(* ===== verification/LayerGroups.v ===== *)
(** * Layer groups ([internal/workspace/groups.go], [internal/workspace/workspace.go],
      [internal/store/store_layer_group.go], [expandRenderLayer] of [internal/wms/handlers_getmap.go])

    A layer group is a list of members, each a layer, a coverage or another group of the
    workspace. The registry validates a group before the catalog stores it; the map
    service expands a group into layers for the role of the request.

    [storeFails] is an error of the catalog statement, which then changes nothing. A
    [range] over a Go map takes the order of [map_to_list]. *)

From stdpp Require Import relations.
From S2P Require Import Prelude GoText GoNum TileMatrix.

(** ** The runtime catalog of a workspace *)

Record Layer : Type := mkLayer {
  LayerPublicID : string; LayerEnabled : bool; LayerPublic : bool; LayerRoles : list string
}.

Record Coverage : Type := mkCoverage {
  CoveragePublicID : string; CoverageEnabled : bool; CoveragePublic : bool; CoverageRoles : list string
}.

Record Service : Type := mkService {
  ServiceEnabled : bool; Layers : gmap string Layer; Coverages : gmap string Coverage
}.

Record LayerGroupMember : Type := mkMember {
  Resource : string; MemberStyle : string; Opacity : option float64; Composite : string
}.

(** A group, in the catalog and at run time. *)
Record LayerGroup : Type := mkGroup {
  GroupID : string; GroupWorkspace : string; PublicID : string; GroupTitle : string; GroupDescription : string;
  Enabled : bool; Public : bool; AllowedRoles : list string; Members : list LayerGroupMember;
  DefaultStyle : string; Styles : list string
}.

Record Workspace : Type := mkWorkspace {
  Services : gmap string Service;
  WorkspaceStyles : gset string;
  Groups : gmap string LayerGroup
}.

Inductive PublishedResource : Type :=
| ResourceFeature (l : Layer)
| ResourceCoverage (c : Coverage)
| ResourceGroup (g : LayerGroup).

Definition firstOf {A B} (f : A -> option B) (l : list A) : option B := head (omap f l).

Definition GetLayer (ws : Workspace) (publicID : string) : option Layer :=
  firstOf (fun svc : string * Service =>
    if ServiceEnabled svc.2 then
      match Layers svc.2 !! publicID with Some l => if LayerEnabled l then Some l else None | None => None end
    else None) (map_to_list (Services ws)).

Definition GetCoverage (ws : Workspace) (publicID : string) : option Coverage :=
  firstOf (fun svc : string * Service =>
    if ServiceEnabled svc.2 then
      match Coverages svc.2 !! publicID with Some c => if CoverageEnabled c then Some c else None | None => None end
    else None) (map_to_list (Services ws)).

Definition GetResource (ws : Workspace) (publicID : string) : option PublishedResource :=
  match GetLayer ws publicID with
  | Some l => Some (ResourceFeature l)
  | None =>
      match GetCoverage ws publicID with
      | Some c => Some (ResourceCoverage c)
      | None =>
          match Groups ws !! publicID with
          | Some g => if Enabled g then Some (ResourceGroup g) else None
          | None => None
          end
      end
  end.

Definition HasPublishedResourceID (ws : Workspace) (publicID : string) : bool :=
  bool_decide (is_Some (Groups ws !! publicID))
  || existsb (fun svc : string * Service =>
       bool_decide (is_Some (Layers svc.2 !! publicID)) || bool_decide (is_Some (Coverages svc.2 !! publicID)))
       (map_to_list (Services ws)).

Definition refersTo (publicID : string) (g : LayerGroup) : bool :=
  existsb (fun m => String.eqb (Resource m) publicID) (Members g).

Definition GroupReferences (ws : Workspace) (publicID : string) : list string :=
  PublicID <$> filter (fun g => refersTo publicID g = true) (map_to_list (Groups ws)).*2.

*Work required*
The required output is the complete set of records, reproduced exactly.

*Answer below*
(* ===== verification/LayerGroups.v ===== *)
(** * Layer groups ([internal/workspace/groups.go], [internal/workspace/workspace.go],
      [internal/store/store_layer_group.go], [expandRenderLayer] of [internal/wms/handlers_getmap.go])

    A layer group is a list of members, each a layer, a coverage or another group of the
    workspace. The registry validates a group before the catalog stores it; the map
    service expands a group into layers for the role of the request.

    [storeFails] is an error of the catalog statement, which then changes nothing. A
    [range] over a Go map takes the order of [map_to_list]. *)

From stdpp Require Import relations.
From S2P Require Import Prelude GoText GoNum TileMatrix.

(** ** The runtime catalog of a workspace *)

Record Layer : Type := mkLayer {
  LayerPublicID : string; LayerEnabled : bool; LayerPublic : bool; LayerRoles : list string
}.

Record Coverage : Type := mkCoverage {
  CoveragePublicID : string; CoverageEnabled : bool; CoveragePublic : bool; CoverageRoles : list string
}.

Record Service : Type := mkService {
  ServiceEnabled : bool; Layers : gmap string Layer; Coverages : gmap string Coverage
}.

Record LayerGroupMember : Type := mkMember {
  Resource : string; MemberStyle : string; Opacity : option float64; Composite : string
}.

(** A group, in the catalog and at run time. *)
Record LayerGroup : Type := mkGroup {
  GroupID : string; GroupWorkspace : string; PublicID : string; GroupTitle : string; GroupDescription : string;
  Enabled : bool; Public : bool; AllowedRoles : list string; Members : list LayerGroupMember;
  DefaultStyle : string; Styles : list string
}.

Record Workspace : Type := mkWorkspace {
  Services : gmap string Service;
  WorkspaceStyles : gset string;
  Groups : gmap string LayerGroup
}.

Inductive PublishedResource : Type :=
| ResourceFeature (l : Layer)
| ResourceCoverage (c : Coverage)
| ResourceGroup (g : LayerGroup).

Definition firstOf {A B} (f : A -> option B) (l : list A) : option B := head (omap f l).

Definition GetLayer (ws : Workspace) (publicID : string) : option Layer :=
  firstOf (fun svc : string * Service =>
    if ServiceEnabled svc.2 then
      match Layers svc.2 !! publicID with Some l => if LayerEnabled l then Some l else None | None => None end
    else None) (map_to_list (Services ws)).

Definition GetCoverage (ws : Workspace) (publicID : string) : option Coverage :=
  firstOf (fun svc : string * Service =>
    if ServiceEnabled svc.2 then
      match Coverages svc.2 !! publicID with Some c => if CoverageEnabled c then Some c else None | None => None end
    else None) (map_to_list (Services ws)).

Definition GetResource (ws : Workspace) (publicID : string) : option PublishedResource :=
  match GetLayer ws publicID with
  | Some l => Some (ResourceFeature l)
  | None =>
      match GetCoverage ws publicID with
      | Some c => Some (ResourceCoverage c)
      | None =>
          match Groups ws !! publicID with
          | Some g => if Enabled g then Some (ResourceGroup g) else None
          | None => None
          end
      end
  end.

Definition HasPublishedResourceID (ws : Workspace) (publicID : string) : bool :=
  bool_decide (is_Some (Groups ws !! publicID))
  || existsb (fun svc : string * Service =>
       bool_decide (is_Some (Layers svc.2 !! publicID)) || bool_decide (is_Some (Coverages svc.2 !! publicID)))
       (map_to_list (Services ws)).

Definition refersTo (publicID : string) (g : LayerGroup) : bool :=
  existsb (fun m => String.eqb (Resource m) publicID) (Members g).

Definition GroupReferences (ws : Workspace) (publicID : string) : list string :=
  PublicID <$> filter (fun g => refersTo publicID g = true) (map_to_list (Groups ws)).*2.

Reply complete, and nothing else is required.